One of the most contentious demolitions took place in 2015. The Jumpolin piñata store in East Austin was torn down with its stock of party supplies still inside. They said they got no notice of the impending teardown, though the property owner disputed that. The confusion around proper notification is one of the issues highlighted in a report the city auditor’s office released last year.

“The process wasn’t really efficient to making sure that demolitions were done safely and that people were notified,” Assistant City Auditor Andrew Keegan said.

The report concluded the process is inefficient for the city and doesn't meet the needs of people who have a stake in demolitions. The auditor’s office also found the process doesn’t do enough to mitigate safety risks brought on by hazardous materials like asbestos. Keegan said the patchwork of state and local regulations don’t always match up to ensure a safe process.

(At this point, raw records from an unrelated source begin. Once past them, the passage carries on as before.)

(* ===== verification/Prelude.v ===== *)
(** * A verification of a teaching kernel, its programs and its image builder

    The program is a small Unix for the 32-bit PC: a kernel with a lottery and
    a default scheduler that keeps performance metrics of its processes, the
    programs that run on it, and [mkfs], which builds its disk image. This
    library models it function by function and proves what its parts promise
    to each other. Paths below are under src/.

    ** How the program is modelled

    The kernel's functions are computations of the monad [M] (this file), called
    [K] over the record [kernel] ([Kernel.v]) of every static object of the C
    code. A computation returns ([Ok]), panics with its message ([Panic]),
    hands the processor over in [swtch] together with the continuation with
    which it resumes ([Swtch]), or waits for an event that a bound on its
    retries cut off ([Waiting]). Machine words are [Z] with the wrap-around of
    [u32], [i32] and [u8] written out; memory is a map from addresses to bytes;
    a pointer into a table is an index. User programs are trees of system calls
    ([Prog.v]).

    Specifications of kernel code are weakest preconditions: [wp] (this file)
    and [kwp] ([Locks.v]), which reads states up to the bookkeeping of locks
    that [acquire] and [release] restore; what may happen at a switch is a
    protocol, a parameter of both. A specification whose protocol allows no
    switch says that the code returns; one whose postcondition allows no return
    says that it gives up the processor. Panics are excluded by both.

    ** The parts and their files

    - The machine: [Machine.v] (param.h, memlayout.h, mmu.h, byte memory) and
      [KString.v] (string.c).
    - Processes: [Proc.v] and [Life.v] (proc.c), [Random.v] (random.c),
      [Sched.v] (the two schedulers of proc.c), with their specifications in
      [ProcSpec.v], [SchedSpec.v], [SchedLive.v] and [LifeSpec.v].
    - Locks: [Locks.v] is spinlock.c as the processor that runs it sees it,
      [Spinlock.v] the same code access by access on any number of processors,
      [Sleeplock.v] is sleeplock.c.
    - Memory: [Kalloc.v] (kalloc.c), [Vm.v] (vm.c), with [VmSpec.v] and
      [VmCopy.v].
    - The disk: [Bio.v] (bio.c, and memide.c as the instance of the class
      [DiskDriver]), [Ide.v] (ide.c, another instance, with the controller it
      programs), [BioSpec.v], [IdeSpec.v].
    - Files: [Log.v] (log.c), [Fs.v] (fs.c), [Pipe.v] (pipe.c), [File.v]
      (file.c), with [LogSpec.v], [TxnSpec.v], [FsSpec.v], [PipeSpec.v],
      [FileSpec.v] and [NameSpec.v].
    - Devices: [Console.v] and [ConsoleDev.v] (console.c, uart.c), [Kbd.v]
      (kbd.c, kbd.h), [Mp.v] (mp.c), [Apic.v] (lapic.c, ioapic.c, picirq.c).
    - System calls: [Arg.v] and [Syscall.v] (syscall.c, sysproc.c, trap.c),
      [Sysfile.v] (sysfile.c), [Exec.v] (exec.c), [Main.v] (main.c).
    - The running system: [Safe.v], [Keeps.v] and [Threads.v] prove that every
      kernel function keeps the invariant of the thread that runs it; [System.v]
      composes the threads and the scheduler into the step relation [step];
      [Boot.v] runs [main] from power-on to a state from which [step] may start.
    - User programs: [Ulib.v] (ulib.c, printf.c), [Umalloc.v] (umalloc.c),
      [Prog.v] (cat, echo, init, kill, ln, mkdir, rm, sleep, zombie), [Find.v]
      (find.c, ls.c) with [FindSpec.v], [Grep.v] (grep.c), [Text.v] (wc.c,
      uniq.c), [Sh.v] (the parser of sh.c) and [ShRun.v] (its [runcmd] and
      [main]).
    - The image builder: [Mkfs.v] (mkfs.c) with [MkfsSpec.v] and
      [MkfsImage.v]; [BootFs.v] joins it to the kernel, and [RootHole.v] shows
      where the two disagree.

    This file holds what all of them share: record update, the monads and their
    weakest preconditions, lemmas on lists and words, and tactics.

    ** What the theorems show

    - Whole system: in every run of [step], under either scheduler and whatever
      the processes do, pids are unique, processes have tickets, at most one
      process runs and no performance record is lost, until the 32-bit pid
      counter is used up ([System.v]). [main] brings the machine to the start of
      such a run, with the first process ready and every page of memory
      accounted for ([Boot.v]).
    - Storage: any operations through the buffer cache behave as on the bare
      disk; a commit is atomic under a power failure between any two block
      writes and recovery is idempotent; reads and writes through open files
      are those of a list of bytes; the image [mkfs] writes is a file system
      with the files given, and the kernel finds them in it by name; the
      interrupt-driven driver leaves the disk and the buffers as the driver
      that transfers at once.
    - Memory: pages are conserved; address spaces are copied, written and freed
      as a program sees them through the page table; [malloc] isolates blocks.
    - Scheduling: each ticket wins for exactly one number; a turn of the default
      scheduler serves everyone; spin locks exclude; a wakeup is not lost,
      however the locks of the sleeper and of the signaller interleave.
    - Programs: the shell's parser inverts printing, and the shell runs every
      command with the descriptors and waits it prescribes; grep's matcher
      decides its patterns; find, ls and cat print what the tree holds, for any
      options as they are written; printf and atoi agree.
    - Devices: typing a text on a US keyboard delivers it to the console; the date is not torn
      by the clock's update; interrupts are routed where they were enabled;
      [mpinit] counts the processors.
    - Where the code falls short of what it means to do, a theorem says so: a
      runnable process the lottery cannot reach, kill(0), a lock order that
      deadlocks, [wait] with the records full, a root directory whose entries
      fill its blocks, [mpinit] on an unknown entry, and the cases of grep, uniq and malloc
      in their files.

    ** Bounds

    A loop whose number of turns the data fixes (slots of a table, pages of a
    range, bytes of a count, buffers of a list) is a recursion on that number.
    The parser's recursion takes a bound on the length of the line, and
    [Sh.parse_terminates] shows it is enough for every line. Loops of user
    programs over their input take a bound that the theorems ask to exceed the
    input; the retries of [sleep] in a loop are bounded by [patience], an
    arbitrary number, and the theorems either hold for every value or end before
    it counts. The polls of a device end with the delay the device has left.

    ** What is not modelled

    - Kernel threads switch only in [swtch], on one processor; an interrupt
      arrives where [step] takes it, in user mode or in the scheduler, and not
      in the middle of a system call; its acknowledgement to the controller
      ([lapiceoi]) is left out of [trap]. Several processors appear in
      [Spinlock.v] alone, so [startothers] of main.c is not in [Main.v].
    - The FIFO form of the scheduler names fields that no file declares and
      does not compile.
    - bootasm.S, entry.S, entryother.S, initcode.S, trapasm.S, usys.S and
      swtch.S are assembly: the model begins at [main], and enters the kernel
      with a trap frame. bootmain.c runs before it, with the same controller.
    - [seginit], [tvinit] and [idtinit] fill tables that only the processor
      reads. [Main.v] leaves out the calls that program interrupt controllers;
      the functions called are in [Mp.v] and [Apic.v]. The serial line is taken
      to be present.
    - The controller of [Ide.v] is a model of the hardware behind the ports that
      ide.c uses; the other devices appear as the values they answer.
    - usertests.c, forktest.c, stressfs.c and the programs that measure the
      schedulers exercise the kernel and print; nothing depends on them.
    - Failures of [malloc], [fork] and [pipe] in the shell, and errors of the
      build machine on the image file, are taken not to happen. Devices read as
      empty in the tree that [cat], [find] and [ls] run against. *)
From stdpp Require Import base strings numbers gmap list.

Declare Scope kernel_scope.
Delimit Scope kernel_scope with kernel.
#[global] Open Scope Z_scope.
#[global] Open Scope kernel_scope.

“There is a state requirement that certain structures be tested for asbestos before demolitions,” Keegan said, “and the city kind of piggybacked, for lack to a better word, on that process, so there was really nothing in the city’s process to verify that the state requirements were actually met.”

The city’s effort to draft a new demolition-permitting process stems from a resolution approved by the Austin City Council last year. Council members say the revised process should include appropriate reviews and safety measures, as well as adequate notice to anyone who might be affected.

“What should the application requirements be?” Daniel Word with the City’s Development Services Department said. “How long should the process take? We’re really looking at doing a whole rework of how we process demolitions currently.”

The city is hosting the first of a series of public meetings to get feedback on the process from 6:30 to 8:30 tonight at the Millennium Youth Entertainment Complex.